George Eliot: Middlemarch

BOOK VI. THE WIDOW AND THE WIFE.
57. CHAPTER LVII. (continued)

"You don't mean, my dear Miss Garth, that you are glad to hear of a young man giving up the Church for which he was educated: you only mean that things being so, you are glad that he should be under an excellent man like your father."

"No, really, Mrs. Farebrother, I am glad of both, I fear," said Mary, cleverly getting rid of one rebellious tear. "I have a dreadfully secular mind. I never liked any clergyman except the Vicar of Wakefield and Mr. Farebrother."

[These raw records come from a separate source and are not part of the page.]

(* ===== verification/DnsTree.v ===== *)
(** The tree that keeps the records of a DNS zone
    (src/go/coredns/plugin/file/tree): a left-leaning red-black tree in which
    every node holds the records of one owner name, ordered as [less] orders
    names.  The mode of the tree is the constant bu23, so the branches of the
    other mode are not taken.

    A node is a tree value, [Nil] the nil pointer; rotations, [flipColors] and
    the descents that follow a nil pointer panic.  The reads of a child are all
    behind a test that the parent exists.  An element remembers its name the
    first time [Name] is called; since the first caller sees one record only, the
    name is the one of the record the element was made for, and the model writes
    the memory where it can be seen: before a record is added to an element and
    before its records are deleted.  A map is iterated in the order of
    [map_to_list]. *)
From S2P Require Import Prelude DnsName.
From Stdlib Require Import ZArith Lia Ascii.
From stdpp Require Import base gmap strings list sorting.

Open Scope Z_scope.

Definition nil_pointer : string := "nil pointer dereference".

(** ** Elements *)

Record elem := mkElem { e_m : gmap Z (list RR); e_name : string }.

Definition newElem (rr : RR) : elem := mkElem {[rr_Type rr := [rr]]} EmptyString.

(** The records of a type, empty when there are none. *)
Definition Type_ (e : elem) (qtype : Z) : list RR := default [] (e_m e !! qtype).

Definition Types (e : elem) : list Z := (map_to_list (e_m e)).*1.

"Now why, my dear?" said Mrs. Farebrother, pausing on her large wooden knitting-needles and looking at Mary. "You have always a good reason for your opinions, but this astonishes me. Of course I put out of the question those who preach new doctrine. But why should you dislike clergymen?"

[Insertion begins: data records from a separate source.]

(** The names from the origin to [qname]: [inl] is an answer, [inr] the element of
    the last name that was tried and the last wildcard that was seen. *)
Fixpoint lookup_loop (fuel : nat) (qname : string) (i : Z) (found wild : option elem) :
    go (sections + option elem * option elem) :=
  match fuel with
  | O => Panic "no fuel"
  | S fuel' =>
      (p <-! nameFromRight z qname i ;;
       let '(parts, shot) := p in
       if shot : bool then Ret (inr (found, wild))
       else
         x <-! Search (z_Tree z) parts ;;
         match x.1 with
         | None =>
             wildcard <-! replaceWithAsteriskLabel parts ;;
             y <-! Search (z_Tree z) wildcard ;;
             lookup_loop fuel' qname (i + 1) None (match y.1 with Some w => Some w | None => wild end)
         | Some e =>
             d <-! dname_answer e ;;
             match d with
             | Some a => Ret (inl a)
             | None =>
                 match Type_ e TypeNS with
                 | [] => lookup_loop fuel' qname (i + 1) (Some e) wild
                 | _ =>
                     n <-! Name e ;;
                     if bool_decide (q_Type r = TypeDS) && bool_decide (n = qname)
                     then lookup_loop fuel' qname (i + 1) (Some e) wild
                     else a <-! referral e ;; Ret (inl a)
                 end
             end
         end)%go
  end.

(** The whole name was found. *)
Definition answer_found (e : elem) : go sections :=
  let ap := z_Apex z in
  if decide (Type_ e TypeCNAME <> [] /\ q_Type r <> TypeCNAME) then externalLookup e (Type_ e TypeCNAME)
  else
    match Type_ e (q_Type r) with
    | [] => Ret (mkSections [] (app (soa ap (q_Do r)) (if q_Do r then typeFromElem e TypeNSEC true else [])) [] NoData)
    | rrs =>
        (extra <-! additionalProcessing rrs ;;
         Ret (mkSections (app rrs (sigs_of e (q_Type r))) (ns ap (q_Do r)) extra Success))%go
    end.

(** Records that prove that a name does not exist: the NSEC records of the name
    before it. *)
Definition nsec_before (name : string) : go (option elem) := (x <-! Prev (z_Tree z) name ;; Ret (if x.2 : bool then x.1 else None))%go.

(** The name was not found but a wildcard was. *)
Definition answer_wild (qname : string) (w : elem) : go sections :=
  let ap := z_Apex z in
  if decide (TypeForWildcard w TypeCNAME qname <> []) then externalLookup w (TypeForWildcard w TypeCNAME qname)
  else
    match TypeForWildcard w (q_Type r) qname with
    | [] => Ret (mkSections [] (app (soa ap (q_Do r)) (if q_Do r then typeFromElem w TypeNSEC true else [])) [] Success)
    | rrs =>
        if q_Do r then
          (deny <-! nsec_before qname ;;
           Ret (mkSections (app rrs (SubTypeSignature (TypeForWildcard w TypeRRSIG qname) (q_Type r)))
                  (app (ns ap true) (match deny with Some d => typeFromElem d TypeNSEC true | None => [] end)) [] Success))%go
        else Ret (mkSections rrs (ns ap false) [] Success)
    end.

(** The denial of the wildcard at the closest encloser. *)
Definition wildcard_denial (qname denied : string) : go (list RR) :=
  (ce <-! ClosestEncloser z qname ;;
   match ce.1 with
   | Some c =>
       if ce.2 : bool then
         n <-! Name c ;;
         ss <-! nsec_before ("*." +:+ n) ;;
         match ss with
         | None => Ret []
         | Some x => m <-! Name x ;; Ret (if decide (m <> denied) then typeFromElem x TypeNSEC true else [])
         end
       else Ret []
   | None => if ce.2 : bool then Panic nil_pointer else Ret []
   end)%go.

(** Neither the name nor a wildcard was found. *)
Definition answer_missing (qname : string) : go sections :=
  let ap := z_Apex z in
  (x <-! Next (z_Tree z) qname ;;
   sub <-! match x.1 with
           | Some e => if x.2 : bool then n <-! Name e ;; Ret (IsSubDomain qname n) else Ret false
           | None => Ret false
           end ;;
   let rcode := if sub : bool then Success else NameError in
   nsecs <-! (if q_Do r then
                deny <-! nsec_before qname ;;
                match deny with
                | None => Ret []
                | Some d =>
                    denied <-! Name d ;;
                    more <-! (if sub then Ret [] else wildcard_denial qname denied) ;;
                    Ret (app (typeFromElem d TypeNSEC true) more)
                end
              else Ret []) ;;
   Ret (mkSections [] (app (soa ap (q_Do r)) nsecs) [] rcode))%go.

Definition Lookup (qname : string) : go sections :=
  let ap := z_Apex z in
  let qtype := q_Type r in
  let do_ := q_Do r in
  match a_SOA ap with
  | None => Ret (mkSections [] [] [] ServerFailure)
  | Some _ =>
      if decide (qname = origin z /\ qtype = TypeSOA) then Ret (mkSections (soa ap do_) (ns ap do_) [] Success)
      else if decide (qname = origin z /\ qtype = TypeNS) then
        (glue <-! Glue (z_Tree z) (ns ap do_) do_ ;; Ret (mkSections (ns ap do_) [] glue Success))%go
      else
        (x <-! lookup_loop (S (S (String.length qname))) qname 0 None None ;;
         match x with
         | inl a => Ret a
         | inr (Some e, _) => answer_found e
         | inr (None, Some w) => answer_wild qname w
         | inr (None, None) => answer_missing qname
         end)%go
  end.
End Lookup.
End Zones.

(** ** Loading a zone *)

Section Loading.
Context `{DnsLib}.

(** The records of a parser or of a transfer, until one is refused. *)
Fixpoint insert_all (z : Zone) (rrs : list RR) : go (Zone * error) :=
  match rrs with
  | [] => Ret (z, None)
  | rr :: l =>
      (x <-! Zone_Insert z rr ;;
       match x.2 with
       | Some err => Ret (x.1, Some err)
       | None => insert_all x.1 l
       end)%go
  end.

(** The parser gives records until the end of the file or its first error: [zp]
    is the records and that error.  [Parse] asks for the error only after a
    record. *)
Fixpoint parse_loop (z : Zone) (rrs : list RR) (serial : Z) (seenSOA : bool) : go (option Zone * error) :=
  match rrs with
  | [] => if seenSOA then Ret (Some z, None) else Ret (None, Some "no SOA record"%string)
  | rr :: l =>
      let is_soa := match rr_Data rr with SOA _ _ s _ _ _ => Some s | _ => None end in
      match seenSOA, is_soa with
      | false, Some s =>
          if bool_decide (0 <= serial) && bool_decide (s = u32 serial) then Ret (None, Some "no change in SOA serial"%string)
          else
            (x <-! Zone_Insert z rr ;;
             match x.2 with Some err => Ret (None, Some err) | None => parse_loop x.1 l serial true end)%go
      | _, _ =>
          (x <-! Zone_Insert z rr ;;
           match x.2 with Some err => Ret (None, Some err) | None => parse_loop x.1 l serial seenSOA end)%go
      end
  end.

Definition Parse (zp : list RR * error) (orig fileName : string) (serial : Z) : go (option Zone * error) :=
  parse_loop (NewZone orig fileName) zp.1 serial false.

(** One tick of the reload: [content] is the file, [None] when it cannot be
    opened; the apex and the tree are replaced together. *)
Definition Reload (z : Zone) (content : option (list RR * error)) : go Zone :=
  match content with
  | None => Ret z
  | Some zp =>
      (x <-! Parse zp (origin z) (file z) (SOASerialIfDefined z) ;;
       match x with
       | (Some zone, None) => Ret (set_apex (set_tree z (z_Tree zone)) (z_Apex zone))
       | _ => Ret z
       end)%go
  end.

(** ** Transfers *)

(** What a primary sends: the records of the apex, of the tree in order, and the
    SOA record again; one SOA record when the serial of the request is its own. *)
Definition Transfer (z : Zone) (serial : Z) : go (list (list RR) * error) :=
  match ApexIfDefined z with
  | (_, Some err) => Ret ([], Some err)
  | ([], None) => Panic "index out of range"
  | (s :: rest, None) =>
      if decide (serial <> 0 /\ SOASerialIfDefined z = serial) then Ret ([[s]], None)
      else
        (x <-! Walk (z_Tree z) (fun e ch => Ret (app ch [All_ e], None)) [s :: rest] ;;
         Ret (app x.1 [[s]], None))%go
  end.

(** A transfer from a primary that answers: the envelopes and, at the end, the
    error that interrupts them. *)
Definition envelopes : Type := list (list RR) * error.

Fixpoint receive (z1 : Zone) (env : list (list RR)) : go (Zone * error) :=
  match env with
  | [] => Ret (z1, None)
  | rrs :: l =>
      (x <-! insert_all z1 rrs ;;
       match x.2 with Some err => Ret x | None => receive x.1 l end)%go
  end.

(** The primaries in turn: [inr] is a transfer that cannot be set up.  The zone
    that receives the records is the same for all of them. *)
Fixpoint transfer_loop (z1 : Zone) (Err : error) (primaries : list (envelopes + string)) : go (Zone * error) :=
  match primaries with
  | [] => Ret (z1, Err)
  | inr err :: l => transfer_loop z1 (Some err) l
  | inl (env, env_err) :: l =>
      (x <-! receive z1 env ;;
       match x.2, env_err with
       | Some err, _ => transfer_loop x.1 (Some err) l
       | None, Some err => transfer_loop x.1 (Some err) l
       | None, None => Ret (x.1, None)
       end)%go
  end.

Definition TransferIn (z : Zone) (primaries : list (envelopes + string)) : go (Zone * error) :=
  match primaries with
  | [] => Ret (z, None)
  | _ =>
      (x <-! transfer_loop (CopyWithoutApex z) None primaries ;;
       match x.2 with
       | Some err => Ret (z, Some err)
       | None => Ret (mkZone (origin z) (origLen z) (file z) (z_Tree x.1) (z_Apex x.1) false (TransferFrom z), None)
       end)%go
  end.

(** Serial numbers are compared as RFC 1982 says. *)
Definition MaxSerialIncrement : Z := 2147483647.

Definition serial_less (a b : Z) : bool :=
  if decide (a < b) then bool_decide (u32 (b - a) <= MaxSerialIncrement) else bool_decide (u32 (a - b) > MaxSerialIncrement).

(** The answers of the primaries to a query for the SOA record: [None] is an error
    or an rcode other than success. *)
Fixpoint primary_serial (answers : list (option (list RR))) : option Z :=
  match answers with
  | [] => None
  | None :: l => primary_serial l
  | Some rrs :: l =>
      match omap (fun rr => if decide (rr_Type rr = TypeSOA) then match rr_Data rr with SOA _ _ s _ _ _ => Some s | _ => None end else None) rrs with
      | s :: _ => Some s
      | [] => primary_serial l
      end
  end.

Definition shouldTransfer (z : Zone) (answers : list (option (list RR))) : bool :=
  match primary_serial answers with
  | None => false
  | Some serial =>
      match a_SOA (z_Apex z) with
      | None => true
      | Some _ => serial_less (SOASerialIfDefined z) (u32 serial)
      end
  end.

(** ** Serving *)

Fixpoint Matches_loop (zones : list string) (qname zone : string) : string :=
  match zones with
  | [] => zone
  | zname :: l =>
      Matches_loop l qname
        (if IsSubDomain zname qname && bool_decide (String.length zone < String.length zname)%nat then zname else zone)
  end.

Definition Matches (zones : list string) (qname : string) : string := Matches_loop zones qname EmptyString.

Record File := mkFile { f_Names : list string; f_Z : gmap string Zone }.

(** What a request led to: handed to the next plugin, or an rcode, with the reply
    that was written. *)
Inductive served := NextOrFailure | Rcode (rcode : Z) (written : option reply).

(** Whether a notification comes from one of the primaries; [SplitHost] is the
    host of an address with a port. *)
Definition isNotify (SplitHost : string -> option string) (z : Zone) (r : request) : bool :=
  bool_decide (q_Opcode r = OpcodeNotify) && existsb (fun f => bool_decide (SplitHost f = Some (q_IP r))) (TransferFrom z).

(** [serials] and [primaries] are what the primaries of the zone answer when a
    notification makes the server ask them. *)
Definition ServeDNS (Upstream : string -> Z -> option (list RR)) (SplitHost : string -> option string)
    (serials : list (option (list RR))) (primaries : list (envelopes + string)) (f : File) (r : request) : go (File * served) :=
  let qname := req_Name r in
  let zone := Matches (f_Names f) qname in
  if decide (zone = EmptyString) then Ret (f, NextOrFailure)
  else
    match f_Z f !! zone with
    | None => Ret (f, Rcode RcodeServerFailure None)
    | Some z =>
        if decide (q_Opcode r = OpcodeNotify) then
          if isNotify SplitHost z r then
            let m := mkReply RcodeSuccess true [] [] [] in
            (z' <-! (if shouldTransfer z serials then x <-! TransferIn z primaries ;; Ret x.1 else Ret z) ;;
             Ret (mkFile (f_Names f) (<[zone := z']> (f_Z f)), Rcode RcodeSuccess (Some m)))%go
          else Ret (f, Rcode RcodeSuccess None)
        else if Expired z then Ret (f, Rcode RcodeServerFailure None)
        else
          (x <-! Lookup Upstream z r qname ;;
           let m rcode auth := mkReply rcode auth (Answer x) (Ns x) (Extra x) in
           Ret (f, match z_Result x with
                   | Success | NoData => Rcode RcodeSuccess (Some (m RcodeSuccess true))
                   | NameError => Rcode RcodeSuccess (Some (m RcodeNameError true))
                   | Delegation => Rcode RcodeSuccess (Some (m RcodeSuccess false))
                   | ServerFailure => Rcode RcodeServerFailure None
                   end))%go
    end.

"Oh dear," said Mary, her face breaking into merriment as she seemed to consider a moment, "I don't like their neckcloths."

"Why, you don't like Camden's, then," said Miss Winifred, in some anxiety.

"Yes, I do," said Mary. "I don't like the other clergymen's neckcloths, because it is they who wear them."

"How very puzzling!" said Miss Noble, feeling that her own intellect was probably deficient.

"My dear, you are joking. You would have better reasons than these for slighting so respectable a class of men," said Mrs. Farebrother, majestically.

"Miss Garth has such severe notions of what people should be that it is difficult to satisfy her," said Fred.

"Well, I am glad at least that she makes an exception in favor of my son," said the old lady.